Services will range from formal protocols around Elder and cultural teachings to drop in programming to work on individual soft skill projects like learning how to bead. These could occur at our facility, at a partner facility or in the participant’s home. For those that are ready to move to a group setting, planned projects include learning to make a star quilt or making ribbon skirts or shirts: all items of cultural significance and importance. One of the most important elements of the program would be the tipi teachings. With tipis as the traditional homes of Indigenous people, this will be of great significance to the Housing First participants in making the cultural connection of the importance and significance of home. Participants will be invited to share their knowledge or skill as well. This will help restore cultural identity and pride and build self-esteem.
Prairie Spirit Connections - PSC Support Services project
This project assists homeless and high risk Aboriginal people with weekly workshops on life skills and addressing barriers to becoming self sufficient and offers a weekly cooking class teaching participants to prepare nutritious meals. They will offer access to elders and ceremonies assisting participants to reconnect to their cultural identity. HPS funding will allow PSC to continue to offer its core support activities and programming. They also will upgrade their vehicle.

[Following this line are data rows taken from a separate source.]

(** One socket. *)
Lemma sockets_mapped_one app j p st d :
  (forall l, rb_wf (socket_queue (d_queue d l))) ->
  sockets_mapped app [(j, p)] st d (map_socket st d app j p).1 (map_socket st d app j p).2.
Proof.
  intros Hq. unfold map_socket.
  set (s := init_mapped_socket _ _ _). set (l := priority_level (so_priority s)).
  destruct (ring_buffer_put _ _ _) as [[ok rb] buf] eqn:Hput. cbn [fst snd].
  rewrite d_queue_highest in Hput |- *.
  set (st1 := if so_protocol s =? _ then _ else _).
  assert (st_socket_ptrs st1 = <[app := <[j := Some p]> (st_socket_ptrs st app)]> (st_socket_ptrs st) /\
    st_sockets st1 = <[p := s]> (st_sockets st) /\ st_apps st1 = st_apps st /\
    st_tx_queue st1 = st_tx_queue st) as (Hp & Hs & Ha & Ht).
  { unfold st1. by destruct (_ =? _), (so_pcb s). }
  assert (l = priority_level (so_priority (st_sockets st p))) as Hl by done.
  split.
  - intros j' p' Hin. apply list_elem_of_singleton in Hin. injection Hin as -> ->.
    unfold socket_ptr. rewrite Hp. simpl. by rewrite !arr_insert_eq.
  - intros id Hid. unfold socket_ptr. rewrite Hp.
    destruct (decide (SocketRegion.app_index id = app)) as [Heq|Hne].
    + rewrite Heq, arr_insert_eq, arr_insert_ne; [done|]. intros Hj.
      destruct Hid as [Hid|Hid]; [congruence|]. apply Hid. simpl. rewrite Hj. by left.
    + by rewrite arr_insert_ne by congruence.
  - intros j' p' Hin. apply list_elem_of_singleton in Hin. injection Hin as -> ->.
    by rewrite Hs, arr_insert_eq.
  - intros p' Hp'. rewrite Hs, arr_insert_ne; [done|]. intros ->. apply Hp'. by left.
  - intros l'. rewrite d_queue_set, d_queue_highest. unfold ids_of_level. cbn [omap list_omap fst snd]. rewrite <- Hl.
    specialize (Hq l'). pose proof (rb_free_bounds _ Hq) as Hfree.
    destruct (decide (l' = l)) as [->|Hne].
    2: { rewrite decide_False by congruence. rewrite take_nil, app_nil_r. simpl length.
         unfold nq_room. split_and!; [done|done|lia|]. simpl. f_equal. lia. }
    rewrite decide_True by done. cbn [socket_queue socket_queue_futex length].
    unfold nq_room, nq_list. cbn [socket_queue socket_queue_buffer].
    assert (so_identifier s = SocketIdentifier app j) as Hid by done. rewrite Hid in Hput.
    destruct (decide (rb_free (socket_queue (d_queue d l)) = 0)) as [Hz|Hz].
    + rewrite ring_buffer_put_full in Hput by done. injection Hput as <- <- <-.
      rewrite Hz. cbn [take Z.to_nat]. rewrite app_nil_r.
      split_and!; [done|done|lia|]. apply u32_small, u32_range.
    + destruct (ring_buffer_put_ok (socket_queue (d_queue d l)) (socket_queue_buffer (d_queue d l))
        (SocketIdentifier app j) Hq) as (Hput' & Hw & Hf & Hc); [lia|].
      rewrite Hput' in Hput. injection Hput as <- <- <-.
      split_and!; [done| |lia|apply u32_small, u32_range].
      rewrite Hc, take_ge by (simpl; lia). done.
  - destruct l; simpl; by rewrite arr_insert_eq.
  - done.
  - done.
Qed.
(** An application registers under the first number that is free: all
    smaller names exist already, the region is its own and cleared.  When a
    smaller number fails for another reason than that its name exists, the loop
    does not end. *)
Theorem pifus_initialize_first_free (shm : shm_view) (eexist : string -> bool) c (cb : bool) (n : Z) :
  0 <= n < 4294967296 ->
  (forall i, 0 <= i < n ->
     shm_open_region shm (app_shm_name i) true < 0 /\ eexist (app_shm_name i) = true) ->
  let fd := shm_open_region shm (app_shm_name n) true in
  (0 <= fd -> forall fuel, n < Z.of_nat fuel -> exists c',
     pifus_initialize fuel shm eexist c cb = Ret c' /\
     cl_app_shm_name c' = app_shm_name n /\ cl_app_addr c' = shm_map_region shm fd /\ heap (cl_app c') [] /\
     highest_socket_number (cl_app c') = 0 /\
     cl_callback c' = (if cb then true else cl_callback c)) /\
  (fd < 0 -> eexist (app_shm_name n) = false ->
     forall fuel, pifus_initialize fuel shm eexist c cb = NoFuel).
Proof.
  intros Hn Hbefore fd. unfold pifus_initialize, create_app_shm_region. split.
  - intros Hfd fuel Hfuel.
    pose proof (create_loop_first shm eexist (Z.to_nat n) 0 fuel) as Hl. cbv zeta in Hl.
    rewrite Z2Nat.id, Z.add_0_l in Hl by lia. rewrite Hl by (done || lia). cbn [mbind outcome_bind].
    eexists. split; [done|].
    split_and!; [by destruct cb|by destruct cb|by destruct cb; exact zero_region_heap|by destruct cb|by destruct cb].
  - intros Hfd He fuel.
    assert (forall (m : nat) k f, 0 <= k -> k + Z.of_nat m = n ->
      create_loop f shm eexist k = NoFuel) as Hloop.
    { intros m k f. revert m k. induction f as [|f IH]; intros m k Hk Hkn; [done|].
      cbn [create_loop]. destruct m as [|m].
      - replace k with n in * by lia. fold fd. rewrite (proj2 (Z.leb_gt 0 fd)), He by done.
        by apply (IH O); lia.
      - destruct (Hbefore k) as [Hneg He']; [lia|].
        rewrite (proj2 (Z.leb_gt 0 _)), He', u32_small by lia. apply (IH m); lia. }
    by rewrite (Hloop (Z.to_nat n) 0 fuel) by lia.
Qed.

Definition example_shm_second : shm_view :=
  ShmView (fun name _ => if decide (name = "/app0") then -1 else 7) (fun fd => fd) (fun _ => zero_region).

Lemma pifus_initialize_first_free_witness :
  exists c', pifus_initialize 5 example_shm_second (fun _ => true) example_client true = Ret c' /\
    cl_app_shm_name c' = "/app1".
Proof.
  destruct (pifus_initialize_first_free example_shm_second (fun _ => true) example_client true 1)
    as [Hok _]; [lia| |].
  { intros i Hi. replace i with 0 by lia. split; [by vm_compute|done]. }
  destruct (Hok ltac:(by vm_compute) 5%nat ltac:(lia)) as (c' & Hr & Hn & _).
  exists c'. split; [exact Hr|exact Hn].
Defined.
(* ===== verification/Wait.v ===== *)
(** * Waiting for a result ([pifus_socket_wait] against [enqueue_in_cqueue])

    The client reads the futex of the completion queue, looks into the queue,
    and sleeps in [futex_wait] unless the futex has changed since; the stack
    puts a result, increments the futex and wakes.  These are the steps of two
    processes over the region they share, in any interleaving.  [futex_wait]
    compares and sleeps in one step, and may return at any time.  Taking a
    result is one step: [RingSpsc] shows that this is what the accesses to the
    ring amount to. *)
From S2P Require Import Prelude RingView RingBuffer Operation SocketRegion.
From S2P Require Import Lwip Stack Socket.

(** [enqueue_in_cqueue]: before the put, before the increment, before the wake. *)
Inductive stack_pc := StackIdle | StackPut | StackInc.

(** [pifus_socket_wait]: before reading the futex, with the value [shadow]
    before a look at the queue, before [futex_wait], and asleep in it; at last
    the result is there. *)
Inductive client_pc :=
  | WaitStart
  | WaitLook (shadow : Z)
  | WaitLoop (shadow : Z)
  | WaitAsleep (shadow : Z)
  | WaitDone (r : pifus_operation_result).

Record wait_state := WaitState {
  ws_socket : pifus_socket;
  ws_stack : stack_pc;
  ws_client : client_pc }.

Definition put_result (s : pifus_socket) (r : pifus_operation_result) : bool * pifus_socket :=
  let '(ok, rb, buf) := ring_buffer_put (so_cqueue s) (so_cqueue_buffer s) r in
  (ok, set_cqueue_buffer (set_cqueue s rb) buf).
Definition take_result (s : pifus_socket) : option pifus_operation_result * pifus_socket :=
  let '(got, rb) := ring_buffer_get (so_cqueue s) (so_cqueue_buffer s) in (got, set_cqueue s rb).
Definition inc_cqueue_futex (s : pifus_socket) : pifus_socket :=
  set_cqueue_futex s (u32 (so_cqueue_futex s + 1)).

(** [callback] is [callback != NULL]: the loop then does not call [futex_wait]. *)
Inductive wait_step (callback : bool) : wait_state -> wait_state -> Prop :=
  | step_put s s' r w :
      put_result s r = (true, s') ->
      wait_step callback (WaitState s StackIdle w) (WaitState s' StackPut w)
  | step_put_full s s' r w :
      put_result s r = (false, s') ->
      wait_step callback (WaitState s StackIdle w) (WaitState s StackIdle w)
  | step_inc s w :
      wait_step callback (WaitState s StackPut w) (WaitState (inc_cqueue_futex s) StackInc w)
  | step_wake s shadow :
      wait_step callback (WaitState s StackInc (WaitAsleep shadow))
        (WaitState s StackIdle (WaitLook shadow))
  | step_wake_nobody s w :
      (forall shadow, w <> WaitAsleep shadow) ->
      wait_step callback (WaitState s StackInc w) (WaitState s StackIdle w)
  | step_shadow s k :
      wait_step callback (WaitState s k WaitStart) (WaitState s k (WaitLook (so_cqueue_futex s)))
  | step_look_some s s' k shadow r :
      take_result s = (Some r, s') ->
      wait_step callback (WaitState s k (WaitLook shadow)) (WaitState s' k (WaitDone r))
  | step_look_none s s' k shadow :
      take_result s = (None, s') ->
      wait_step callback (WaitState s k (WaitLook shadow)) (WaitState s k (WaitLoop shadow))
  | step_sleep s k shadow :
      callback = false -> so_cqueue_futex s = shadow ->
      wait_step callback (WaitState s k (WaitLoop shadow)) (WaitState s k (WaitAsleep shadow))
  | step_changed s k shadow :
      callback = false -> so_cqueue_futex s <> shadow ->
      wait_step callback (WaitState s k (WaitLoop shadow)) (WaitState s k (WaitLook shadow))
  | step_skip s k shadow :
      callback = true ->
      wait_step callback (WaitState s k (WaitLoop shadow)) (WaitState s k (WaitLook shadow))
  | step_interrupted s k shadow :
      wait_step callback (WaitState s k (WaitAsleep shadow)) (WaitState s k (WaitLook shadow)).

(** ** The steps are the code *)

(** Putting and incrementing is [enqueue_in_cqueue]. *)
Lemma put_inc_enqueue `{LW : Lwip} (st : stack) (p : Z) r s' :
  put_result (st_sockets st p) r = (true, s') ->
  st_sockets (enqueue_in_cqueue st p r) p = inc_cqueue_futex s'.
Proof.
  unfold put_result, enqueue_in_cqueue. destruct (ring_buffer_put _ _ _) as [[ok rb] buf].
  intros [= -> <-]. unfold set_socket, st_set_sockets. cbn [st_sockets]. by rewrite arr_insert_eq.
Qed.

Lemma put_result_spec s r :
  rb_wf (so_cqueue s) ->
  let '(ok, s') := put_result s r in
  ok = bool_decide (0 < rb_free (so_cqueue s)) /\
  (ok = true -> rb_wf (so_cqueue s') /\ cq_list s' = cq_list s ++ [r] /\
     so_cqueue_futex s' = so_cqueue_futex s /\
     rb_end (so_cqueue s') = rb_end (so_cqueue s)).
Proof.
  intros Hwf. unfold put_result. pose proof (rb_free_bounds _ Hwf).
  destruct (decide (rb_free (so_cqueue s) = 0)) as [Hz|Hnz].
  - rewrite ring_buffer_put_full by done. split; [|done]. rewrite bool_decide_false; [done|lia].
  - destruct (ring_buffer_put_ok (so_cqueue s) (so_cqueue_buffer s) r Hwf) as (-> & Hwf' & _ & Hc);
      [lia|]. split; [rewrite bool_decide_true; [done|lia]|]. intros _. by split_and!.
Qed.

Lemma take_result_spec s :
  rb_wf (so_cqueue s) ->
  let '(got, s') := take_result s in
  got = head (cq_list s) /\ cq_list s' = tail (cq_list s) /\ rb_wf (so_cqueue s') /\
  so_cqueue_futex s' = so_cqueue_futex s.
Proof.
  intros Hwf. unfold take_result.
  pose proof (ring_buffer_get_spec (so_cqueue s) (so_cqueue_buffer s) Hwf) as Hg.
  destruct (ring_buffer_get _ _) as [got rb]. by destruct Hg as (Hw & _ & -> & Hr).
Qed.

(** ** The invariant *)

Definition pending (k : stack_pc) : Z := match k with StackPut => 1 | _ => 0 end.

(** [n] is how often the futex was incremented since the client read it. *)
Record wait_inv (st : wait_state) : Prop := WaitInv {
  wi_wf : rb_wf (so_cqueue (ws_socket st));
  wi_futex : 0 <= so_cqueue_futex (ws_socket st) < 4294967296;
  wi_count :
    let len := Z.of_nat (length (cq_list (ws_socket st))) in
    match ws_client st with
    | WaitStart | WaitDone _ => True
    | WaitLook shadow | WaitLoop shadow | WaitAsleep shadow =>
        exists n, 0 <= n /\ so_cqueue_futex (ws_socket st) = u32 (shadow + n) /\
          0 <= shadow < 4294967296 /\ n + pending (ws_stack st) <= len + 1 /\
          match ws_client st with
          | WaitLook _ => True
          | WaitAsleep _ =>
              (0 < len -> 0 < n + pending (ws_stack st)) /\
              (0 < n -> ws_stack st = StackInc)
          | _ => 0 < len -> 0 < n + pending (ws_stack st)
          end
    end }.

Lemma cq_list_bound s :
  rb_wf (so_cqueue s) -> Z.of_nat (length (cq_list s)) < 65535.
Proof.
  intros Hwf. pose proof (rb_contents_length (so_cqueue s) (so_cqueue_buffer s) Hwf) as Hl.
  pose proof (rb_free_bounds _ Hwf). unfold cq_list. destruct Hwf as [He _].
  cbn [rb_view rv_end] in He. lia.
Qed.

Lemma u32_shift_ne a n :
  0 <= a < 4294967296 -> 0 < n < 4294967296 -> u32 (a + n) <> a.
Proof.
  intros Ha Hn Heq. unfold u32 in Heq.
  rewrite <- (Z.mod_small a 4294967296) in Heq at 2 by lia.
  pose proof (Z.div_mod (a + n) 4294967296). pose proof (Z.div_mod a 4294967296).
  rewrite (Z.div_small a) in * by lia.
  assert (0 <= (a + n) / 4294967296 <= 1) as Hq.
  { split; [apply Z.div_pos; lia|]. apply Z.lt_succ_r, Z.div_lt_upper_bound; lia. }
  nia.
Qed.

Lemma wait_step_inv callback st st' : wait_step callback st st' -> wait_inv st -> wait_inv st'.
Proof.
  intros Hstep [Hwf Hf Hc]. destruct Hstep; cbn [ws_socket ws_stack ws_client pending] in *.
  - (* put *)
    pose proof (put_result_spec s r Hwf) as Hp. rewrite H in Hp.
    destruct Hp as [_ Hp]. destruct (Hp eq_refl) as (Hwf' & Hl & Hfu & _).
    split; cbn [ws_socket ws_stack ws_client]; [done|by rewrite Hfu|].
    rewrite Hl, length_app, Hfu. cbn [length]. cbv zeta in Hc |- *.
    destruct w; try done; destruct Hc as (n & Hn & Heq & Hs & Hle & Hrest);
      exists n; cbn [pending] in *; split_and!; try done; try lia; intuition (congruence || lia).
  - split; cbn [ws_socket ws_stack ws_client]; done.
  - (* increment *)
    split; cbn [ws_socket ws_stack ws_client]; [done|apply u32_range|].
    cbv zeta in Hc |- *. change (cq_list (inc_cqueue_futex s)) with (cq_list s).
    change (so_cqueue_futex (inc_cqueue_futex s)) with (u32 (so_cqueue_futex s + 1)).
    destruct w; try done; destruct Hc as (n & Hn & Heq & Hs & Hle & Hrest);
      exists (n + 1); cbn [pending] in *;
      (split; [lia|]); (split; [rewrite Heq; unfold u32; rewrite Zplus_mod_idemp_l; f_equal; lia|]);
      (split; [done|]); (split; [lia|]); intuition lia.
  - split; cbn [ws_socket ws_stack ws_client]; [done..|].
    destruct Hc as (n & ? & ? & ? & ? & _). by exists n.
  - split; cbn [ws_socket ws_stack ws_client]; [done..|]. cbn [pending] in *.
    destruct w; try done. by destruct (H shadow).
  - split; cbn [ws_socket ws_stack ws_client]; [done..|]. exists 0.
    split_and!; try done; try lia; [|destruct k; simpl; lia].
    by rewrite Z.add_0_r, u32_small.
  - (* found *)
    pose proof (take_result_spec s Hwf) as Ht. rewrite H in Ht.
    destruct Ht as (_ & _ & Hwf' & Hfu). split; cbn [ws_socket ws_stack ws_client]; [done| |done].
    by rewrite Hfu.
  - pose proof (take_result_spec s Hwf) as Ht. rewrite H in Ht. destruct Ht as [Hh _].
    split; cbn [ws_socket ws_stack ws_client]; [done..|].
    destruct Hc as (n & Hn & Heq & Hs & Hle & _). exists n. split_and!; try (done || lia).
    destruct (cq_list s); [|done]. cbn [length]. lia.
  - split; cbn [ws_socket ws_stack ws_client]; [done..|].
    destruct Hc as (n & Hn & Heq & Hs & Hle & Hlen). exists n. split_and!; try (done || lia).
    intros Hpos. exfalso. pose proof (cq_list_bound s Hwf). 
    apply (u32_shift_ne shadow n); [done| |congruence]. destruct k; cbn [pending] in *; lia.
  - split; cbn [ws_socket ws_stack ws_client]; [done..|].
    destruct Hc as (n & ? & ? & ? & ? & _). by exists n.
  - split; cbn [ws_socket ws_stack ws_client]; [done..|].
    destruct Hc as (n & ? & ? & ? & ? & _). by exists n.
  - split; cbn [ws_socket ws_stack ws_client]; [done..|].
    destruct Hc as (n & ? & ? & ? & ? & _). by exists n.
Qed.

(** ** No result is slept through *)

Definition wait_start (s : pifus_socket) (k : stack_pc) : wait_state := WaitState s k WaitStart.

Lemma wait_reachable_inv callback s k st :
  rb_wf (so_cqueue s) -> 0 <= so_cqueue_futex s < 4294967296 ->
  rtc (wait_step callback) (wait_start s k) st -> wait_inv st.
Proof.
  intros Hwf Hf Hr. assert (wait_inv (wait_start s k)) as Hinv by done.
  revert Hinv. induction Hr as [st|st1 st2 st3 Hstep _ IH]; [done|].
  intros Hinv. apply IH. by eapply wait_step_inv.
Qed.

(** C26. No wake-up is lost.  Whenever a client sleeps in [pifus_socket_wait] while
    there is a result for it, the stack has the increment of the futex or the wake
    still to come; and its own steps then wake the client, which takes the oldest
    result.  The 32-bit futex cannot come back to the value the client has read,
    because the queue of results is full long before. *)
Theorem pifus_socket_wait_not_lost (s : pifus_socket) (k : stack_pc) (st : wait_state) (shadow : Z) :
  rb_wf (so_cqueue s) -> 0 <= so_cqueue_futex s < 4294967296 ->
  rtc (wait_step false) (wait_start s k) st ->
  ws_client st = WaitAsleep shadow -> cq_list (ws_socket st) <> [] ->
  ws_stack st <> StackIdle /\
  exists r rest st', cq_list (ws_socket st) = r :: rest /\
    rtc (wait_step false) st st' /\ ws_stack st' = StackIdle /\
    ws_client st' = WaitDone r /\ cq_list (ws_socket st') = rest.
Proof.
  intros Hwf Hf Hr Hc Hne. destruct (wait_reachable_inv _ _ _ _ Hwf Hf Hr) as [Hwf' _ Hinv].
  destruct st as [s' k' w]. cbn [ws_socket ws_stack ws_client] in *. subst w.
  destruct Hinv as (n & Hn & _ & _ & _ & Hpend & Hinc).
  assert (0 < Z.of_nat (length (cq_list s'))) as Hlen by (destruct (cq_list s'); [done|simpl; lia]).
  assert (k' <> StackIdle) as Hk.
  { intros ->. specialize (Hpend Hlen). cbn [pending] in Hpend. by specialize (Hinc ltac:(lia)). }
  split; [done|]. destruct (cq_list s') as [|r rest] eqn:Hl; [done|].
  assert (forall s2, cq_list s2 = cq_list s' -> rb_wf (so_cqueue s2) -> exists st',
    rtc (wait_step false) (WaitState s2 StackInc (WaitAsleep shadow)) st' /\
    ws_stack st' = StackIdle /\ ws_client st' = WaitDone r /\ cq_list (ws_socket st') = rest)
    as Hwake.
  { intros s2 Hl2 Hwf2. destruct (take_result s2) as [got s3] eqn:Ht.
    pose proof (take_result_spec s2 Hwf2) as Hspec. rewrite Ht, Hl2, Hl in Hspec.
    destruct Hspec as (-> & Hrest & _). cbn [head tail] in *.
    exists (WaitState s3 StackIdle (WaitDone r)). split; [|done].
    eapply rtc_l; [apply step_wake|]. eapply rtc_once. by apply step_look_some. }
  destruct k'; [done| |].
  - destruct (Hwake (inc_cqueue_futex s')) as (st' & Hs & Hrest); [done..|].
    exists r, rest, st'. split; [done|]. split; [|done].
    eapply rtc_l; [apply step_inc|exact Hs].
  - destruct (Hwake s') as (st' & Hs & Hrest); [done..|]. by exists r, rest, st'.
Qed.

Definition example_empty : pifus_socket := set_cqueue zero_socket (ring_buffer_create CQUEUE_SIZE).
Definition example_put : pifus_socket := (put_result example_empty zero_result).2.

(** The client reads the futex and finds nothing; a result is put; the client
    sleeps, since the futex is not yet incremented. *)
Lemma pifus_socket_wait_not_lost_witness :
  exists st', rtc (wait_step false) (WaitState example_put StackPut (WaitAsleep 0)) st' /\
    ws_client st' = WaitDone zero_result.
Proof.
  destruct (pifus_socket_wait_not_lost example_empty StackIdle
    (WaitState example_put StackPut (WaitAsleep 0)) 0)
    as (_ & r & rest & st' & Hl & Hs & _ & Hd & _).
  - by apply rb_create_wf.
  - vm_compute. split; congruence.
  - eapply rtc_l; [apply step_shadow|].
    eapply rtc_l; [by eapply step_look_none|].
    eapply rtc_l; [by apply (step_put _ example_empty example_put zero_result)|].
    eapply rtc_once. by apply step_sleep.
  - reflexivity.
  - vm_compute. congruence.
  - exists st'. split; [exact Hs|]. rewrite Hd. f_equal.
    change (cq_list (ws_socket _)) with [zero_result] in Hl. congruence.
Defined.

Regina Treaty Status Indian Services - Breaking Barriers project
A coordinator will provide one weekly session that focuses on three components:
- Skills Development
- Personal Development
- Addressing barriers that hinder a person’s success through case management and integration process
The sessions will occur weekly and will engage clientele of their other programs. The skills development will focus on essential and life skills training including communication, financial literacy, document usage, numeracy, writing, interacting with others, and computer usage. Life skills will focus on learning abilities to adapt and increase positive behaviour that enables them to deal effectively with demanding and challenges to everyday life. Personal development skills focus on the barriers that cause a person to disengage from an opportunity that can assist them in successfully living. The coordinator will also provide one on one case management to assist them as they attempt to decrease barriers including housing issues, lack of food and lack of transportation.